One thing this does is make failure less defined so I can be easier on myself. If the goal is to go to the gym three times and I only go once, my brain can, and will, yell at me that I only achieved 33% of my goal, so I am therefore a 66% failure. And we might as well round that up to 100%. If I know it will take X number of days to finish my Danish course, and I didn’t do my lesson today, now I’m Y days behind. It’s too measurable. The pressure eats at me, and the anxiety mounts with every perceived failure.

The loose goals are enough that it brings the task to the forefront of my mind. If I’ve got a half hour and I’m trying to figure out what to do with it, I’ll remember I could squeeze in a Danish lesson. If my plans get cancelled and I suddenly find myself with a free evening, I’ll consider that I could go to the gym now.
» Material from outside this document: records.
(** ** The client's calls *)

Section ClientTurn.
Context (m : mem) (cv : Z) (Hm : forall z, mem_ok m z = true).
#[local] Hint Extern 0 (KcpSession ikcpcb) => exact (ikcp_session m) : typeclass_instances.
Implicit Types (a b : endpoint).

(** An endpoint of the session, and how it advances: what it accepted, handed out
    and put on the network. *)
Record in_session (a b : endpoint) : Prop := {
  is_linked : linked a b;
  is_conv : conv (ep_kcp a) = cv;
  is_mss : mss (ep_kcp a) = session_mss;
  is_mtu : mtu (ep_kcp a) = IKCP_MTU_DEF;
  is_wnd : rcv_wnd (ep_kcp a) = IKCP_WND_RCV;
  is_sent : Forall (fun msg => accepted session_mss msg = true) (ep_sent a)
}.

Definition advanced (a a' : endpoint) (sent got out : list (list byte)) : Prop :=
  ep_sent a' = ep_sent a ++ sent /\ ep_got a' = ep_got a ++ got /\ ep_out a' = ep_out a ++ out.

Lemma advanced_refl a k : advanced a (mkEnd k (ep_sent a) (ep_got a) (ep_out a)) [] [] [].
Proof. unfold advanced. cbn. by rewrite !app_nil_r. Qed.

Lemma advanced_trans a1 a2 a3 s1 g1 o1 s2 g2 o2 :
  advanced a1 a2 s1 g1 o1 -> advanced a2 a3 s2 g2 o2 -> advanced a1 a3 (s1 ++ s2) (g1 ++ g2) (o1 ++ o2).
Proof. intros (E1 & E2 & E3) (F1 & F2 & F3). unfold advanced. by rewrite F1, F2, F3, E1, E2, E3, !app_assoc. Qed.

Lemma in_session_keeps a b a' :
  in_session a b -> linked a' b -> keeps (ep_kcp a) (ep_kcp a') ->
  Forall (fun msg => accepted session_mss msg = true) (ep_sent a') -> in_session a' b.
Proof. intros [] Hl (? & ? & ? & ?) Hs. constructor; try done; congruence. Qed.

Lemma send_turn a b msg k' r :
  in_session a b -> calm (ep_kcp a) = true -> zlen msg < 2147483648 ->
  fragments_total (ep_sent a) + fragments_total [msg] < half ->
  ks_send (ep_kcp a) msg = Ok (k', r) ->
  exists a', in_session a' b /\ ep_kcp a' = k' /\ calm k' = true /\
    advanced a a' (List.filter (accepted session_mss) [msg]) [] [].
Proof.
  intros [Hl Hc Hms Hmt Hwd Hs] Hca Hml Ht H. pose proof (sent_log_total a b Hl Hms Hs) as Hlog.
  destruct (turn_send m Hm a b msg k' r Hl Hml Hca) as (Hl' & Hk & Hac); [|done|].
  { rewrite Hms, Hlog. unfold fragments_total in Ht at 2. cbn in Ht. intros E. rewrite E in Ht. lia. }
  rewrite Hms in Hl'. cbn [List.filter].
  exists (mkEnd k' (ep_sent a ++ (if accepted session_mss msg then [msg] else [])) (ep_got a) (ep_out a)).
  split; [|split; [done|split]].
  - apply (in_session_keeps a b); [done|done|done|]. cbn. apply Forall_app. split; [done|].
    destruct (accepted session_mss msg) eqn:E; [|constructor]. constructor; [done|constructor].
  - unfold calm in *. by rewrite Hac.
  - unfold advanced. cbn. by rewrite !app_nil_r.
Qed.
(** ** Malformed input *)

(** Whatever bytes a buffer holds, reading a string from it stays inside: the
    result is a string or a failed check, never an access out of bounds. *)
Lemma unpack_string_in_bounds {B} `{StreamBuf B} (b : B) pos :
  zlen (sb_bytes b) < 2147483644 -> 0 <= pos <= zlen (sb_bytes b) -> UnpackString b pos <> Undef.
Proof.
  intros Hl Hp. set (l := sb_bytes b) in *.
  assert (l = take (Z.to_nat pos) l ++ drop (Z.to_nat pos) l) as Hl0 by (by rewrite take_drop).
  set (s := take (Z.to_nat pos) l) in *. set (rest := drop (Z.to_nat pos) l) in *.
  assert (zlen s = pos) as Hs by (subst s; rewrite length_take; lia).
  destruct (decide (4 <= zlen rest)) as [H4|H4].
  - rewrite <- (take_drop 4 rest) in Hl0. set (t := take 4 rest) in *. set (u := drop 4 rest) in *.
    assert (4 = zlen t) as Ht by (subst t; rewrite length_take; lia).
    assert (zlen (s ++ t ++ u) < 2147483648) as Hll by (rewrite <- Hl0; lia).
    unfold UnpackString, Read_int, Unpack_int. rewrite <- Hs at 1.
    rewrite (read_app b s t u 4 Hl0 Hll Ht). cbn [mbind run_bind].
    assert (i32 (u64 (EndPos b - pos - 4)) = zlen u) as ->.
    { unfold EndPos. fold l. rewrite (i32_small (zlen l)) by lia. rewrite Hl0, !Z_length_app, <- Ht, Hs.
      rewrite Hl0, !Z_length_app in Hl. unfold u64. rewrite Z.mod_small, i32_small by lia. lia. }
    destruct ((_ >=? 0) && _) eqn:E; cbn [c_assert mbind run_bind]; [|done]. zbool.
    rewrite <- Hs at 1. rewrite (unpack_app b s t u 4 Hl0 Hll Ht). cbn [mbind run_bind].
    set (n := i32 (load_le t)) in *. rewrite <- (take_drop (Z.to_nat n) u) in Hl0, Hll.
    assert (length (take (Z.to_nat n) u) = Z.to_nat n) as Hn by (rewrite length_take; lia).
    rewrite <- Hn at 1. rewrite app_assoc in Hl0, Hll.
    rewrite (unpack_chars_app b (s ++ t) _ _ Hl0 Hll). done.
  - unfold UnpackString, Read_int, Read, EndPos. fold l. rewrite (i32_small (zlen l)) by lia.
    rewrite Z.geb_leb. change (0 <=? 4) with true. cbn [c_assert mbind run_bind].
    rewrite !Z.geb_leb, (proj2 (Z.leb_le 0 pos)), (proj2 (Z.leb_le pos _)) by lia.
    cbn [andb c_assert mbind run_bind]. rewrite c_int_ok by lia. cbn [mbind run_bind].
    rewrite (proj2 (Z.leb_gt (pos + 4) _)); [done|]. rewrite Hl0, Z_length_app. lia.
Qed.
(* ===== verification/Multicast.v ===== *)
(** * Multicast

    Models src/server_lib/udp_multicast_manager.cpp (groups with a UDP multicast
    address, plain and reliable sending), src/server_lib/multicast_manager.cpp
    (groups of connections) and src/client_lib/kcp_multicast_client.cpp (joining
    groups, receiving, acknowledging).  The mutexes make every method one step.
    What goes to the outside is returned as a list of effects. *)

From stdpp Require Import gmap sorting.
From Stdlib Require Strings.String.
Import Strings.String.StringSyntax.
#[local] Delimit Scope string_scope with string.
From S2P Require Import Prelude Codec ConnectPacket Server Client.

(** ** boost::asio::deadline_timer

    [dt_wait_from_now] is expires_from_now followed by async_wait, [dt_expire] the
    passing of the expiry time; with the new timer each returns the number of
    handlers that become ready.  By its documentation, setting the expiry time and
    cancel() cancel the pending waits, and the handler of a cancelled wait is
    called (with an error code, which the code here does not look at). *)
Class DeadlineTimer (T : Type) := {
  dt_new : T;
  dt_pending : T -> nat;
  dt_wait_from_now : T -> T * nat;
  dt_cancel : T -> T * nat;
  dt_expire : T -> T * nat
}.

Class DeadlineTimerLaws (T : Type) `{DeadlineTimer T} := {
  dt_new_idle : dt_pending dt_new = 0%nat;
  dt_wait_spec t : (dt_wait_from_now t).2 = dt_pending t /\ dt_pending (dt_wait_from_now t).1 = 1%nat;
  dt_cancel_spec t : (dt_cancel t).2 = dt_pending t /\ dt_pending (dt_cancel t).1 = 0%nat;
  dt_expire_spec t : (dt_expire t).2 = dt_pending t /\ dt_pending (dt_expire t).1 = 0%nat
}.

(** A timer is the number of its pending waits. *)
#[export] Instance counting_timer : DeadlineTimer nat := {
  dt_new := 0%nat;
  dt_pending := fun t => t;
  dt_wait_from_now := fun t => (1%nat, t);
  dt_cancel := fun t => (0%nat, t);
  dt_expire := fun t => (0%nat, t)
}.
#[export] Instance counting_timer_laws : DeadlineTimerLaws nat.
Proof. by split. Qed.

(** A network-order 32-bit number. *)
Definition be32 (v : Z) : list byte := rev (store_le 4 v).
Definition of_be32 (l : list byte) : Z := load_le (rev l).

(** [SEQ:4 bytes][MSG]. *)
Definition seq_msg (seq : Z) (msg : list byte) : list byte := be32 seq ++ msg.

(** The order of a std::map. *)
Definition by_key {A} (a b : Z * A) : Prop := a.1 <= b.1.
#[export] Instance by_key_dec {A} : RelDecision (by_key (A := A)).
Proof. intros a b. unfold by_key. apply _. Defined.
Definition in_order {A} (m : gmap Z A) : list (Z * A) := merge_sort by_key (map_to_list m).

Module Udp.
Section Udp.
Context {T : Type} `{DeadlineTimer T}.

Definition MULTICAST_PREFIX : list byte := cstr "239.255."%string.
Definition MULTICAST_PORT_MIN : Z := 30000.
Definition MULTICAST_PORT_MAX : Z := 40000.

Record MulticastGroup := mkGroup {
  endpoint : udp_endpoint;
  next_seq : Z;
  sent_msgs : gmap Z (list byte);
  retransmit_timer : T
}.

(** [ready] holds the group ids of the retransmission handlers that wait to be
    run. *)
Record UdpMulticastManager := mkUdpManager {
  groups : gmap Z MulticastGroup;
  next_group_id : Z;
  ready : list Z
}.

Definition new_udp_manager : UdpMulticastManager := mkUdpManager ∅ 1 [].

(** The drawn numbers are arguments. *)
Definition generate_multicast_address (x y port : Z) : list byte * Z :=
  (MULTICAST_PREFIX ++ print_u32 x ++ cstr "."%string ++ print_u32 y, u16 port).

(** [addr_of] is address::from_string, [None] when it throws; [opened] says that
    the socket calls succeed. *)
Definition init_group_socket (addr_of : list byte -> option Z) (opened : bool)
    (multicast_addr : list byte) (port : Z) : option udp_endpoint :=
  a ← addr_of multicast_addr; if opened then Some (mkUdp a port) else None.

Definition create_group (addr_of : list byte -> option Z) (opened : bool) (rnd : Z * Z * Z)
    (s : UdpMulticastManager) (multicast_addr : list byte) (port : Z) : UdpMulticastManager * Z :=
  let group_id := next_group_id s in
  let s := mkUdpManager (groups s) (u32 (next_group_id s + 1)) (ready s) in
  let '(mc_addr, mc_port) :=
    if bool_decide (multicast_addr = []) || (port =? 0)
    then generate_multicast_address rnd.1.1 rnd.1.2 rnd.2 else (multicast_addr, port) in
  match init_group_socket addr_of opened mc_addr mc_port with
  | None => (s, 0)
  | Some ep =>
      (mkUdpManager (<[group_id := mkGroup ep 0 ∅ dt_new]> (groups s)) (next_group_id s) (ready s), group_id)
  end.

Definition delete_group (s : UdpMulticastManager) (group_id : Z) : UdpMulticastManager * bool :=
  match groups s !! group_id with
  | None => (s, false)
  | Some g =>
      let '(_, n) := dt_cancel (retransmit_timer g) in
      (mkUdpManager (delete group_id (groups s)) (next_group_id s) (ready s ++ replicate n group_id), true)
  end.

(** [sent] says that send_to does not throw. *)
Definition send_to_group (sent : bool) (s : UdpMulticastManager) (group_id : Z) (msg : list byte) : list effect :=
  match groups s !! group_id with
  | None => []
  | Some g => if sent then [Udp_send (endpoint g) msg] else []
  end.

(** expires_from_now and async_wait of a group's timer. *)
Definition arm (s : UdpMulticastManager) (group_id : Z) (g : MulticastGroup) : UdpMulticastManager :=
  let '(t, n) := dt_wait_from_now (retransmit_timer g) in
  mkUdpManager (<[group_id := mkGroup (endpoint g) (next_seq g) (sent_msgs g) t]> (groups s))
    (next_group_id s) (ready s ++ replicate n group_id).

Definition send_reliable_to_group (sent : bool) (s : UdpMulticastManager) (group_id : Z) (msg : list byte)
  : UdpMulticastManager * list effect :=
  match groups s !! group_id with
  | None => (s, [])
  | Some g =>
      let seq := next_seq g in
      let g := mkGroup (endpoint g) (u32 (seq + 1)) (<[seq := msg]> (sent_msgs g)) (retransmit_timer g) in
      let s := mkUdpManager (<[group_id := g]> (groups s)) (next_group_id s) (ready s) in
      if sent then (arm s group_id g, [Udp_send (endpoint g) (seq_msg seq msg)]) else (s, [])
  end.

(** What a retransmission sends: every message kept, in the order of their numbers;
    [sent] says for which numbers send_to does not throw. *)
Definition retransmission (sent : Z -> bool) (g : MulticastGroup) : list effect :=
  (fun kv => Udp_send (endpoint g) (seq_msg kv.1 kv.2)) <$>
    base.filter (fun kv => sent kv.1 = true) (in_order (sent_msgs g)).

Definition handle_retransmit (sent : Z -> bool) (s : UdpMulticastManager) (group_id : Z)
  : UdpMulticastManager * list effect :=
  match groups s !! group_id with
  | None => (s, [])
  | Some g =>
      if bool_decide (sent_msgs g = ∅) then (s, [])
      else (arm s group_id g, retransmission sent g)
  end.

Definition handle_ack (s : UdpMulticastManager) (group_id seq : Z) : UdpMulticastManager :=
  match groups s !! group_id with
  | None => s
  | Some g =>
      mkUdpManager (<[group_id := mkGroup (endpoint g) (next_seq g) (delete seq (sent_msgs g)) (retransmit_timer g)]>
        (groups s)) (next_group_id s) (ready s)
  end.

(** [to_string] is address::to_string. *)
Definition get_group_info (to_string : Z -> list byte) (s : UdpMulticastManager) (group_id : Z) : list byte :=
  match groups s !! group_id with
  | None => cstr "Group not found"%string
  | Some g =>
      cstr "Group ID: "%string ++ print_u32 group_id ++ [Byte.x0a]
      ++ cstr "Multicast Address: "%string ++ to_string (udp_addr (endpoint g)) ++ [Byte.x0a]
      ++ cstr "Port: "%string ++ print_u32 (udp_port (endpoint g)) ++ [Byte.x0a]
      ++ cstr "Pending Messages: "%string ++ print_dec 20 (Z.of_nat (size (sent_msgs g)))
  end.

(** The handlers of the cancelled waits become ready; the groups are gone. *)
Definition udp_stop (s : UdpMulticastManager) : UdpMulticastManager :=
  mkUdpManager ∅ (next_group_id s)
    (ready s ++ concat ((fun kg => replicate (dt_cancel (retransmit_timer kg.2)).2 kg.1)
       <$> in_order (groups s))).

(** io_service runs the first handler that is ready. *)
Definition run_ready (s : UdpMulticastManager) : UdpMulticastManager * list effect :=
  match ready s with
  | [] => (s, [])
  | id :: rest => handle_retransmit (fun _ => true) (mkUdpManager (groups s) (next_group_id s) rest) id
  end.
End Udp.
End Udp.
This makes success easier, and failure less defined, so I put less pressure on myself, and accomplish more. This approach is definitely not for everyone, but it’s had decent success for me. It’s one of the ways I’ve found to be gentler with myself, which is one of my ongoing projects.

Despite my ambivalence to New Year’s resolutions, I do find this to be a good time to take a deep breath and figure out how I want to move on from the mad dash of the holidays. For me, today marks my return to my writing routine and the beginning of what I intend for a writing goal this year: I want to start submitting stories for publication.

I don’t have a set number of stories to submit, or a set number of publications I intend to submit to. Last year I only submitted to one thing, so it’s a very low bar for me to exceed that number. I’m fine with that. The first submission is going to be hard, and it’s going to take me way longer than it should, because that’s how I work. Then the second submission will be easier, and the third easier again, until submitting becomes old hat and just part of my usual routine.

Whether you’ve set resolutions or not, and be they well-defined goals or loose ones, I wish you the best in achieving what you want, in whatever way you do it. Be gentle on yourself, you’re doing the best you know how.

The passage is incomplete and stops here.